*** Opening Dataset extract ***
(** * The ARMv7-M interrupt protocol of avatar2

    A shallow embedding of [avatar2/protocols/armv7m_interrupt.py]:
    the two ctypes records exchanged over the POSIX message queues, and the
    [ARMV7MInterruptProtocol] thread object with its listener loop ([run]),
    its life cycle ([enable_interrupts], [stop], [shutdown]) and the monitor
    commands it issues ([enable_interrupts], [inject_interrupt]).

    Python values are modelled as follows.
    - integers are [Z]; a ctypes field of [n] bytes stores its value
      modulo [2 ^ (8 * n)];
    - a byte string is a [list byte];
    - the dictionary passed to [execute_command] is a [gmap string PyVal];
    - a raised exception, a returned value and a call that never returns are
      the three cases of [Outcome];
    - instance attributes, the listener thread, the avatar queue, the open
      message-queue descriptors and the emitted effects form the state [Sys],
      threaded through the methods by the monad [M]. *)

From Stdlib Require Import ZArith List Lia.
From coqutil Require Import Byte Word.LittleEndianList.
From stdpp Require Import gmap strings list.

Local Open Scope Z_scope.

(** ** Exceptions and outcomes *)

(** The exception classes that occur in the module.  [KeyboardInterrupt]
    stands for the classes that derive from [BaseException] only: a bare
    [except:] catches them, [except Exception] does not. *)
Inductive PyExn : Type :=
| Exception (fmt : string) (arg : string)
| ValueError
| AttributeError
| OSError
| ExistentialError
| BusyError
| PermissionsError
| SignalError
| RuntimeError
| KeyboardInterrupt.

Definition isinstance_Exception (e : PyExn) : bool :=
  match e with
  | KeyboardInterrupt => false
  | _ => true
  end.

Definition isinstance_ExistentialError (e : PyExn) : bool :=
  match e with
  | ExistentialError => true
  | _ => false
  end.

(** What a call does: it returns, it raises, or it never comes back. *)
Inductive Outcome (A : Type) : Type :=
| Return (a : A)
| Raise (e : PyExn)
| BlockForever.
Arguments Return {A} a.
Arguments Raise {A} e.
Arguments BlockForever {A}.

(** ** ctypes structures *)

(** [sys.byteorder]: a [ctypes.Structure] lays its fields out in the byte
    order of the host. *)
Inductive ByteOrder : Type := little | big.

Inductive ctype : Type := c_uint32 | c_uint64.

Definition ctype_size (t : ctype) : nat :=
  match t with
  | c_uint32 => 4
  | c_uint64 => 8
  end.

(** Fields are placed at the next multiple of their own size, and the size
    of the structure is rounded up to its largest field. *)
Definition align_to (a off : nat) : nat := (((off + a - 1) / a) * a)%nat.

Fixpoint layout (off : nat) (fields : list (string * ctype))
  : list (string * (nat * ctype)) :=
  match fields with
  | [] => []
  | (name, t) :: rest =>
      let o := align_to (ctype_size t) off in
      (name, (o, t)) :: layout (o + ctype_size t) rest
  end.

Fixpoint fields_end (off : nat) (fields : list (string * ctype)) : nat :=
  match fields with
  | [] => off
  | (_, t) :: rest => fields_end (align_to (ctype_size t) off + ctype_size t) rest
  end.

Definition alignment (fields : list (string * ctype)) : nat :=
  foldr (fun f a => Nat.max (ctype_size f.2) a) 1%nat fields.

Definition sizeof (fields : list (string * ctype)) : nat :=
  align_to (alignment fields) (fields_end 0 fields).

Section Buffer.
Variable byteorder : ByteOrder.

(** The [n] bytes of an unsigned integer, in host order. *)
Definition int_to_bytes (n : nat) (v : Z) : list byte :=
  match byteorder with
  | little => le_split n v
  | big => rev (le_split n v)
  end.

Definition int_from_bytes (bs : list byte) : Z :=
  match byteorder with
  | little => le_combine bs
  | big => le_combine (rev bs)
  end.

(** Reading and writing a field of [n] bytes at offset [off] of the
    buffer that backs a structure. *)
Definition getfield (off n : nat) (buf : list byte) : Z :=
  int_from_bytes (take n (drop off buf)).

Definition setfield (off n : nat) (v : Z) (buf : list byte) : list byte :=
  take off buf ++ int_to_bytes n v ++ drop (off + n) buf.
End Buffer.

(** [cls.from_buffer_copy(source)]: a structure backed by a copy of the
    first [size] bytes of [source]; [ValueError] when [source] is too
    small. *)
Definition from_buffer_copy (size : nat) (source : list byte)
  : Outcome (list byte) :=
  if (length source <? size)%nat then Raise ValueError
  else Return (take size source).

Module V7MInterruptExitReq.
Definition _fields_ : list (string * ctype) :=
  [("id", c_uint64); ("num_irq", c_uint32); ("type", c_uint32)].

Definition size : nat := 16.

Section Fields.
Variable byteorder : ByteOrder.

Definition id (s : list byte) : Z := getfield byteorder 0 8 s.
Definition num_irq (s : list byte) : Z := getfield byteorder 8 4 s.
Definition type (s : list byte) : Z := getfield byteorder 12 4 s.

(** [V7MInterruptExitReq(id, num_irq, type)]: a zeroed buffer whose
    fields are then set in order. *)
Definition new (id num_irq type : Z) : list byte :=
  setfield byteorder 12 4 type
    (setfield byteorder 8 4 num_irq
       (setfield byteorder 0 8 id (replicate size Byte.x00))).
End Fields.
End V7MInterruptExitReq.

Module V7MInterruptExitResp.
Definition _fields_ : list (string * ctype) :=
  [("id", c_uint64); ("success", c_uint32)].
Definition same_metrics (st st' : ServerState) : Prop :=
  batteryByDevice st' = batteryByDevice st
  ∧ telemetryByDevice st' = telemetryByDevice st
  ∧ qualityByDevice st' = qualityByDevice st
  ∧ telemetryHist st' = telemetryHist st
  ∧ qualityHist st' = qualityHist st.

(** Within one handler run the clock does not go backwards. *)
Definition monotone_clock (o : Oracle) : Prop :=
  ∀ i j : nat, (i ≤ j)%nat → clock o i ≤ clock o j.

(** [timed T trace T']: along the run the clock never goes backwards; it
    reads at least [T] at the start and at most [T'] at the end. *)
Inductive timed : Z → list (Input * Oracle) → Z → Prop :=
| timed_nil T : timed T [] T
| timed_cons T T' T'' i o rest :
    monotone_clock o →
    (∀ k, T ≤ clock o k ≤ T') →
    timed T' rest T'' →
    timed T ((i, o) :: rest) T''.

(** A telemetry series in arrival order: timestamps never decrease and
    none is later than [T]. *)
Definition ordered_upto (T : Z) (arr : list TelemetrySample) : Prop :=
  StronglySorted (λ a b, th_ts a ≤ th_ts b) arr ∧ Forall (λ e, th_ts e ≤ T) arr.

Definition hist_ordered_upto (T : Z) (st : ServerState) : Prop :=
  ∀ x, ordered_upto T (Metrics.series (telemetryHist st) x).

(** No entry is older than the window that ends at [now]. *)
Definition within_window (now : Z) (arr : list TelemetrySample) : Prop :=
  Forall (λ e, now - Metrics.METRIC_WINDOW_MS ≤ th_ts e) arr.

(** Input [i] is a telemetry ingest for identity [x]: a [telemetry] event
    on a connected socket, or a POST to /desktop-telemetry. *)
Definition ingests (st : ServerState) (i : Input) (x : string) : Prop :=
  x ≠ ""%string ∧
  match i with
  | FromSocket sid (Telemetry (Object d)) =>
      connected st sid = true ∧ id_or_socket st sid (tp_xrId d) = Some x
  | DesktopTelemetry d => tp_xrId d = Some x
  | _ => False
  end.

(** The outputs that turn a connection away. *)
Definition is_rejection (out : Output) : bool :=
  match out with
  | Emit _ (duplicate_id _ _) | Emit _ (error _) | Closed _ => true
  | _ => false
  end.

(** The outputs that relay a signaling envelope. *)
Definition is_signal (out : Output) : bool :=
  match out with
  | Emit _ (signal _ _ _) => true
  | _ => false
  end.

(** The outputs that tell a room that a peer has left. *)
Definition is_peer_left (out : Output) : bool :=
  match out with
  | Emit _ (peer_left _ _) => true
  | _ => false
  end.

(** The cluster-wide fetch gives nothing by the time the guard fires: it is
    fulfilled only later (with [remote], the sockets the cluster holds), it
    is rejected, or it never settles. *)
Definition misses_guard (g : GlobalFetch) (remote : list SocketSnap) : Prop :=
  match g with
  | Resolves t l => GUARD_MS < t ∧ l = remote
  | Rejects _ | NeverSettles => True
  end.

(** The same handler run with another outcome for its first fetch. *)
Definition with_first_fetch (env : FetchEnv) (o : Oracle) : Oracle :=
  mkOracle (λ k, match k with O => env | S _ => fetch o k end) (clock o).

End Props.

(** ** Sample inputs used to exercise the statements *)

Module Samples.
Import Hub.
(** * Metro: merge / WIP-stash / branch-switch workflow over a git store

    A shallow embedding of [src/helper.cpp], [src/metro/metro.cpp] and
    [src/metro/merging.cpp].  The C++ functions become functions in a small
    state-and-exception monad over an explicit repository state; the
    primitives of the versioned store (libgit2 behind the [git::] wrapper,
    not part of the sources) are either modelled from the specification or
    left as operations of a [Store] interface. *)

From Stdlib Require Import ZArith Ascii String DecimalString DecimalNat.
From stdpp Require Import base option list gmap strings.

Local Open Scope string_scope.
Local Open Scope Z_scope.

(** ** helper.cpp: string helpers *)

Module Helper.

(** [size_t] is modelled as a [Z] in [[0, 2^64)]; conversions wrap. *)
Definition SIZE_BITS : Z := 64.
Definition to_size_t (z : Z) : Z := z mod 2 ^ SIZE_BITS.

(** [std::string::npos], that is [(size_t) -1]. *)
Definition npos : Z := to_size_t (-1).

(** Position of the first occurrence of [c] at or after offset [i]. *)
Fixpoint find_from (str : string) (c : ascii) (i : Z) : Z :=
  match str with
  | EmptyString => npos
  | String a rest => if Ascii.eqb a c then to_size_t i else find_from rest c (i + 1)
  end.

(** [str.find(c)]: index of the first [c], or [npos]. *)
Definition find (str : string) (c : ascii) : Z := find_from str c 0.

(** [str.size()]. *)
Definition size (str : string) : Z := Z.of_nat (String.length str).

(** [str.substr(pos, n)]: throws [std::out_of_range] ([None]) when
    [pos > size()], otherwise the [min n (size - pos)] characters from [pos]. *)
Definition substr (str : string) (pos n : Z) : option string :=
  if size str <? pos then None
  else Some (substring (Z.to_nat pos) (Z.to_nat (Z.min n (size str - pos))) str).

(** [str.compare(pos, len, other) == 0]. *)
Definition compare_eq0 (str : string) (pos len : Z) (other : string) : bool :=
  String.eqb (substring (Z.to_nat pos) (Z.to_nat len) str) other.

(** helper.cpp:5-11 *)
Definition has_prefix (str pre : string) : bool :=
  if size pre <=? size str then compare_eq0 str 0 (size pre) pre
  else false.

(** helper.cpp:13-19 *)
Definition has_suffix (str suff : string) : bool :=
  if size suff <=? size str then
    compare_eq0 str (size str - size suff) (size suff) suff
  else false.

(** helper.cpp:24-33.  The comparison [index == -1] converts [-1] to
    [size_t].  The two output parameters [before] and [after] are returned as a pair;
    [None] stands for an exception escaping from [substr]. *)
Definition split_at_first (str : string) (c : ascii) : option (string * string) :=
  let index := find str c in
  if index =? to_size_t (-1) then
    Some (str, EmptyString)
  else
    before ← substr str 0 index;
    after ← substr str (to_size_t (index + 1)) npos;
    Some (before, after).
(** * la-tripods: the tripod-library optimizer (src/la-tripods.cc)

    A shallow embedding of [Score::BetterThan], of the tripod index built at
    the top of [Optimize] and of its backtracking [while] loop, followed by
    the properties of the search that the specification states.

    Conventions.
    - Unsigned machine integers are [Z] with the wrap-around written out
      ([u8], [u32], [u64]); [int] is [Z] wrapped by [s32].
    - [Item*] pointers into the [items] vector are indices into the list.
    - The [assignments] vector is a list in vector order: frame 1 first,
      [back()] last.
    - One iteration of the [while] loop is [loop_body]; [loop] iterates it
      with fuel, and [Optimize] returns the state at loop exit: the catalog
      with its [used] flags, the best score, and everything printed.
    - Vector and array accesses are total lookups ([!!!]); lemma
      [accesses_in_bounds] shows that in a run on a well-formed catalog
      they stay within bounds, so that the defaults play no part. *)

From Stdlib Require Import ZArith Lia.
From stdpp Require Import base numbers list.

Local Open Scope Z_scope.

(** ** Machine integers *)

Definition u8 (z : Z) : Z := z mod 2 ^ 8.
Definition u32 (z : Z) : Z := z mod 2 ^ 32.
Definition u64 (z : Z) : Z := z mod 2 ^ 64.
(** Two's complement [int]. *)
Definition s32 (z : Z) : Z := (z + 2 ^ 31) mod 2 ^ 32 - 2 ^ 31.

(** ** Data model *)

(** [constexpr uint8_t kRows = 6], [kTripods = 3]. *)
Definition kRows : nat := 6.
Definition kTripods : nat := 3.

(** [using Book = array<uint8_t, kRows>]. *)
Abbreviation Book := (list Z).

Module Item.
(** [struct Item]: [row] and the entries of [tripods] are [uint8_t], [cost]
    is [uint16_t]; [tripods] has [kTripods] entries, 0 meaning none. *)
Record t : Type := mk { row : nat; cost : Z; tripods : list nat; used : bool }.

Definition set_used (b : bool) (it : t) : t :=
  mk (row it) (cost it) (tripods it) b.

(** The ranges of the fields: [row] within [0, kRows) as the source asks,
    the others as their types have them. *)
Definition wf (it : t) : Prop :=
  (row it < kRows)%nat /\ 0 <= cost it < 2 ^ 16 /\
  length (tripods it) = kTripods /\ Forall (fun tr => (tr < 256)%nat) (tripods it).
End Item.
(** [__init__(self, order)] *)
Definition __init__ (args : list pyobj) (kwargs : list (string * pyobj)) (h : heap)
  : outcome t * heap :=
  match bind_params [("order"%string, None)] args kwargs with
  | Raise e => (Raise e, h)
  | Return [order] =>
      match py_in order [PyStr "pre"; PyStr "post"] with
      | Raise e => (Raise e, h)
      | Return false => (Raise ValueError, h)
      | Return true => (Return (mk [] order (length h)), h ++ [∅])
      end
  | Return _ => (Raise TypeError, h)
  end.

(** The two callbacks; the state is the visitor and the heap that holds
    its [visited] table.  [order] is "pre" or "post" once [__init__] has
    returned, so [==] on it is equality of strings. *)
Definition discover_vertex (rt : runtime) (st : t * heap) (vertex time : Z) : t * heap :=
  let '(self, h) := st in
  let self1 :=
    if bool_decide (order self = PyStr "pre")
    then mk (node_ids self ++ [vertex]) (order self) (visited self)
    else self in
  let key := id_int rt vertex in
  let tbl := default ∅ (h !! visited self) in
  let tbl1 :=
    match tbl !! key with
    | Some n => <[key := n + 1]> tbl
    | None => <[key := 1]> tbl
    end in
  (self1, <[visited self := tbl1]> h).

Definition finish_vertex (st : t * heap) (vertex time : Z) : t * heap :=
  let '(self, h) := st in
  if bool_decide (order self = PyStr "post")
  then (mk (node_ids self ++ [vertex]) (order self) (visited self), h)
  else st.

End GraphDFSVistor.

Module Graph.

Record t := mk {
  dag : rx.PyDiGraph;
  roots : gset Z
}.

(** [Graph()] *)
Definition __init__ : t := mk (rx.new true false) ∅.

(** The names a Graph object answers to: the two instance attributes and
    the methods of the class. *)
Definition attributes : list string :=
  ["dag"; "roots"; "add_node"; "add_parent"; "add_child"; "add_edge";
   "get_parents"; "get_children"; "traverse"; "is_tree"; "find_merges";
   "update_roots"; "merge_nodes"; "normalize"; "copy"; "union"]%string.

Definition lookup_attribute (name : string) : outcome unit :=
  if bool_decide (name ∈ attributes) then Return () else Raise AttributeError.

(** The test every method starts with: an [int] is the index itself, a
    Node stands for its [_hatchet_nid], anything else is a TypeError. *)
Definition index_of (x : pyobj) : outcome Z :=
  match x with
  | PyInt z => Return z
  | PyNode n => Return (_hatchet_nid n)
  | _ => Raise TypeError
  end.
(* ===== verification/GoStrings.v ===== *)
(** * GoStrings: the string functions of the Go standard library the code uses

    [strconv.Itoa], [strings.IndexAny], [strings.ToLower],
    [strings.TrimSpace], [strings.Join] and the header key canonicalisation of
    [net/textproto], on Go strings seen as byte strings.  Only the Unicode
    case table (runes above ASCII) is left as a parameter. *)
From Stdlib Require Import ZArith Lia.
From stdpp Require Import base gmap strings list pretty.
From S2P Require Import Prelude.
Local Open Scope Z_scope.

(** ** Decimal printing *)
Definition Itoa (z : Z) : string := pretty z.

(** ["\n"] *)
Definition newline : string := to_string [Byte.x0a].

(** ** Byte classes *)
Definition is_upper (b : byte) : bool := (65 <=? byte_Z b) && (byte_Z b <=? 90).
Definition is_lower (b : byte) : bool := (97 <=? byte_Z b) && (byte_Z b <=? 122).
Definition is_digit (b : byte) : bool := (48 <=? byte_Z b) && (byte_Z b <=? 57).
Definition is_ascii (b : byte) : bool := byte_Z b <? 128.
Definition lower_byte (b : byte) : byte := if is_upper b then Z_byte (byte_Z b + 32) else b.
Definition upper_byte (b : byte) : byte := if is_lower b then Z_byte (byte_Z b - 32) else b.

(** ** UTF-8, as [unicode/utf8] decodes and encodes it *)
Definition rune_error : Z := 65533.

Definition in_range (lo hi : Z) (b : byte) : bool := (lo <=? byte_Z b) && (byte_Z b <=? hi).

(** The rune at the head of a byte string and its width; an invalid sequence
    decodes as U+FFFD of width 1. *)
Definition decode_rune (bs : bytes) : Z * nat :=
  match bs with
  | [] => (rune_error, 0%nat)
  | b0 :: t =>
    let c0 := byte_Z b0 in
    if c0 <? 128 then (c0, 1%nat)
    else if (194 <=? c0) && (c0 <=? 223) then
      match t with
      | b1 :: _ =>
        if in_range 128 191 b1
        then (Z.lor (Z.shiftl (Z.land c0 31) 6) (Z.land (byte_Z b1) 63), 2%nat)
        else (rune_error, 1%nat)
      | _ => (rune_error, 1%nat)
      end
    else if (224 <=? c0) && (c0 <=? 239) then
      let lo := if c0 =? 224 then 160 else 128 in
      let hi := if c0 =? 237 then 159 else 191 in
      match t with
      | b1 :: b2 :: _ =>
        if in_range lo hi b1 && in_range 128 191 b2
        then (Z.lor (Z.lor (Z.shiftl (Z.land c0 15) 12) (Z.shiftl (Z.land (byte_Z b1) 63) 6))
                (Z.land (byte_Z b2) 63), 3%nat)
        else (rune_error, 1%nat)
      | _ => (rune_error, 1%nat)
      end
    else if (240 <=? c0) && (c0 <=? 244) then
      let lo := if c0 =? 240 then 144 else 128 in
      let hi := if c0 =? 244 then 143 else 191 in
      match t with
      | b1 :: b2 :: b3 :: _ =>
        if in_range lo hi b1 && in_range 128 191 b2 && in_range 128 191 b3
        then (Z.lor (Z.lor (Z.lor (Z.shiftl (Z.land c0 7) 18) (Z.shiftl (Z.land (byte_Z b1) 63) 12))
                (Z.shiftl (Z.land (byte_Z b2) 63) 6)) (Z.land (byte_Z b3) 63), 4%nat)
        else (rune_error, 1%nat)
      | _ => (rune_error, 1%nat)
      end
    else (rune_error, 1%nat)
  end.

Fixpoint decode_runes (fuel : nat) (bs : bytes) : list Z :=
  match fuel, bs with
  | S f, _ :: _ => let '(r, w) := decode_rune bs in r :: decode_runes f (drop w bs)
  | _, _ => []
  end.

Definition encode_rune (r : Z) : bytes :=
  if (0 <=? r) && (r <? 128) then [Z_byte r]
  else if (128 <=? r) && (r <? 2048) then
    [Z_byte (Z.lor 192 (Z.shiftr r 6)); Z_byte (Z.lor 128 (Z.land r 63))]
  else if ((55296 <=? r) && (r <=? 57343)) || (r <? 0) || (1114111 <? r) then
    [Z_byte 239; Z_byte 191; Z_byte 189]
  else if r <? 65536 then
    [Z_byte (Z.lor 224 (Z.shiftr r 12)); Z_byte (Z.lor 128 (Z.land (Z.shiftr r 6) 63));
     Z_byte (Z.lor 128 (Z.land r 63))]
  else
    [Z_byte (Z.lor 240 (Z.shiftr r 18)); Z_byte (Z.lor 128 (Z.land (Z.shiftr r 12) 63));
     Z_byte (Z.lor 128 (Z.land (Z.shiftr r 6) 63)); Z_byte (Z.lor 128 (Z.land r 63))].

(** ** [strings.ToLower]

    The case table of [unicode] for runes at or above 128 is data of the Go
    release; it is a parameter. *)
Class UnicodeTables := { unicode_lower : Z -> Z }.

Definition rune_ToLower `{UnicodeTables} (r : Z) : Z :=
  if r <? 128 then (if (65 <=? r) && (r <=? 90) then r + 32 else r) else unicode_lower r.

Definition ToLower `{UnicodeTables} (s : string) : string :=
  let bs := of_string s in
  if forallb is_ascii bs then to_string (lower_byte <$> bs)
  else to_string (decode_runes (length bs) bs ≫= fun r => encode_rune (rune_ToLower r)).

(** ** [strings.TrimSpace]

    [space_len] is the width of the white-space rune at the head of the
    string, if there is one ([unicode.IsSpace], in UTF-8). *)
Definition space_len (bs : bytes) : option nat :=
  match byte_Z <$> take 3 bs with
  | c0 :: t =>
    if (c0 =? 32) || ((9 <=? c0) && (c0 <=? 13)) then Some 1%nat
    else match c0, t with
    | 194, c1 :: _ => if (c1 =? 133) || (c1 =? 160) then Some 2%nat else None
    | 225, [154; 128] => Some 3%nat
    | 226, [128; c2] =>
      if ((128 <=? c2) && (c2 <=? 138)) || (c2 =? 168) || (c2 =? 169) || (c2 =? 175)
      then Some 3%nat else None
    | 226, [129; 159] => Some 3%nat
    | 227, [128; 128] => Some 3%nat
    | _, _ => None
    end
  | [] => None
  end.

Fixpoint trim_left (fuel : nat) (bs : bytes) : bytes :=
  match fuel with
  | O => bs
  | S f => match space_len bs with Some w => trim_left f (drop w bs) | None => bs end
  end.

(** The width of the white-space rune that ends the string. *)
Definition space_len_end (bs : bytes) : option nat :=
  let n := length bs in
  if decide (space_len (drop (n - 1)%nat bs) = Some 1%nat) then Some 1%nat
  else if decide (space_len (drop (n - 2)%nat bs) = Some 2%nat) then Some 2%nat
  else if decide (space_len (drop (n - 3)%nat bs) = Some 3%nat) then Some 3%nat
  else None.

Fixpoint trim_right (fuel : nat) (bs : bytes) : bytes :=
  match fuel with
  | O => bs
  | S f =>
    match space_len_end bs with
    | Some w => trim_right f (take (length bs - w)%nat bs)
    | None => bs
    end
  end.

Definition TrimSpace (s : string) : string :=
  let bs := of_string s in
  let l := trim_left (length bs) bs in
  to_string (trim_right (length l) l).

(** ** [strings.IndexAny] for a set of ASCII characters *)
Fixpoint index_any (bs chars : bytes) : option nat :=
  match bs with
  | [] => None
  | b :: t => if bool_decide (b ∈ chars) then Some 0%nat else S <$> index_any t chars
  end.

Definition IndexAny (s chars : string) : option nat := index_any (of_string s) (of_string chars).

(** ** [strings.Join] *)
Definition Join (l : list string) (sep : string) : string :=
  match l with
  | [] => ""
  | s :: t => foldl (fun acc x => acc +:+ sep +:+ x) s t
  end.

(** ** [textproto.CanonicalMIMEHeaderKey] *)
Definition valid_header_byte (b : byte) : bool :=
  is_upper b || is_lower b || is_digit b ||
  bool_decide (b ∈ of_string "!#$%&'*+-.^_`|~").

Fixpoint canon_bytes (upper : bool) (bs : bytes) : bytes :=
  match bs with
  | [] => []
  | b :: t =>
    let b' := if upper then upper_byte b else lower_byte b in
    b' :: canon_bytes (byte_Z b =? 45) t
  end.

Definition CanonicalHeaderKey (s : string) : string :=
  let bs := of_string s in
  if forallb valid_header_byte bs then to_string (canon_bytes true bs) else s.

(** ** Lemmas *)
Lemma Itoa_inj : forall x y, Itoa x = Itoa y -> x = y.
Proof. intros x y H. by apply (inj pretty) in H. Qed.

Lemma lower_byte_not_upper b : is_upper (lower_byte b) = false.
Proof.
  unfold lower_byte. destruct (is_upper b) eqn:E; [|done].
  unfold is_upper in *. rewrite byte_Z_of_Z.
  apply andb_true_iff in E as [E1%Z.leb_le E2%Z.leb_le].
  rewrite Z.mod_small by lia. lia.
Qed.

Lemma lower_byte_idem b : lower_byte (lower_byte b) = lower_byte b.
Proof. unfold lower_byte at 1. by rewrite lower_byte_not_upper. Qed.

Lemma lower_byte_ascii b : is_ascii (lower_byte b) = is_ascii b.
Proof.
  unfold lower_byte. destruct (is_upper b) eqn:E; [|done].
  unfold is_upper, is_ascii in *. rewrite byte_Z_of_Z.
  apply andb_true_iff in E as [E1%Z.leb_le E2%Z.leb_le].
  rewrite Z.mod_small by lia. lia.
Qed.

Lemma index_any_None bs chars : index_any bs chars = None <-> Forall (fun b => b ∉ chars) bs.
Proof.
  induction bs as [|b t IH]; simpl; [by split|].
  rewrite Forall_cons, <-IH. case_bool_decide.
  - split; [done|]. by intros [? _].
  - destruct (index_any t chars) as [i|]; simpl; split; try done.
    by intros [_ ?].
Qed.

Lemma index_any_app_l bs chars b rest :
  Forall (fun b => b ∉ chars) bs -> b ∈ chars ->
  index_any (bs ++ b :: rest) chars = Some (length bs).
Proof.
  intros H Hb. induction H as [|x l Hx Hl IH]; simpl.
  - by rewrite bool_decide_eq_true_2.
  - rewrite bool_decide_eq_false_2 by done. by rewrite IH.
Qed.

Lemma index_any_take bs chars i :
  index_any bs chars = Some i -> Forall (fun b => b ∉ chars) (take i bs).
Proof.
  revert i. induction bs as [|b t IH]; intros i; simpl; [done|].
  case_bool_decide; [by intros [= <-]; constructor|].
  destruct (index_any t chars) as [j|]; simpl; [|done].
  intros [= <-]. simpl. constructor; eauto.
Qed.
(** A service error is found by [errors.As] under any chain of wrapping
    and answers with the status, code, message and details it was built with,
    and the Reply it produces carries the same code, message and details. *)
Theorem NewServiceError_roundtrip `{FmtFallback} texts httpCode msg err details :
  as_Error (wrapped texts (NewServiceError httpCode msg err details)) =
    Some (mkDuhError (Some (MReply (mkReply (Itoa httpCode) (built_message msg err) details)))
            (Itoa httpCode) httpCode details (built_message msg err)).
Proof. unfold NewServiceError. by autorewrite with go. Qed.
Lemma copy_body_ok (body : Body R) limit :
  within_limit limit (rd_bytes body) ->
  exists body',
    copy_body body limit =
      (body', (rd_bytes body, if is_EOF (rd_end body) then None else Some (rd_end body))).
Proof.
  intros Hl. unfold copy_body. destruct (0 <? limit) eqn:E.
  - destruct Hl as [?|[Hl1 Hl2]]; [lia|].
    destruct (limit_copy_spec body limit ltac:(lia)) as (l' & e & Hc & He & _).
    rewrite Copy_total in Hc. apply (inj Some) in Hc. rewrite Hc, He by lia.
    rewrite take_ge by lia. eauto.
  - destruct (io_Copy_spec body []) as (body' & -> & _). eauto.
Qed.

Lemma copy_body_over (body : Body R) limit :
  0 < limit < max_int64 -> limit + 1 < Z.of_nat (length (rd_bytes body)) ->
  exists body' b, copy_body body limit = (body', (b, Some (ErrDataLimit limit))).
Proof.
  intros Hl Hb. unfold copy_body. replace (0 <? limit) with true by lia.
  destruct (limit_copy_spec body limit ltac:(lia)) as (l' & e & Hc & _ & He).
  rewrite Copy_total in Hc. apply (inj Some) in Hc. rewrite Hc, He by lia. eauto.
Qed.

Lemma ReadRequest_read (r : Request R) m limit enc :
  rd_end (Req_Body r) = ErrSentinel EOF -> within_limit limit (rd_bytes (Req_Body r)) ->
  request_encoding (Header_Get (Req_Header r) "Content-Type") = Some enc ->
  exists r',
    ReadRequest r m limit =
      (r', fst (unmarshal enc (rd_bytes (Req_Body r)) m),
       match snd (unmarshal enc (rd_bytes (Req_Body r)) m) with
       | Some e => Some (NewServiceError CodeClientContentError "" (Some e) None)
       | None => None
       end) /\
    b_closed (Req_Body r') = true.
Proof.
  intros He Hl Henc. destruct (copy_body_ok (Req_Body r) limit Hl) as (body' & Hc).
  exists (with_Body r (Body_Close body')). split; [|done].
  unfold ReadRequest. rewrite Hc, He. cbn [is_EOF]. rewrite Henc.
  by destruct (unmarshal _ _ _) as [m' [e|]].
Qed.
*** Closing Dataset extract ***
_Task goal:_ An exact copy of the lines above between the line holding "159] => Some 3%nat" and the line holding "None => bs end", inclusive, is the whole answer.

_Finished task:_
    | 226, [129; 159] => Some 3%nat
    | 227, [128; 128] => Some 3%nat
    | _, _ => None
    end
  | [] => None
  end.

Fixpoint trim_left (fuel : nat) (bs : bytes) : bytes :=
  match fuel with
  | O => bs
  | S f => match space_len bs with Some w => trim_left f (drop w bs) | None => bs end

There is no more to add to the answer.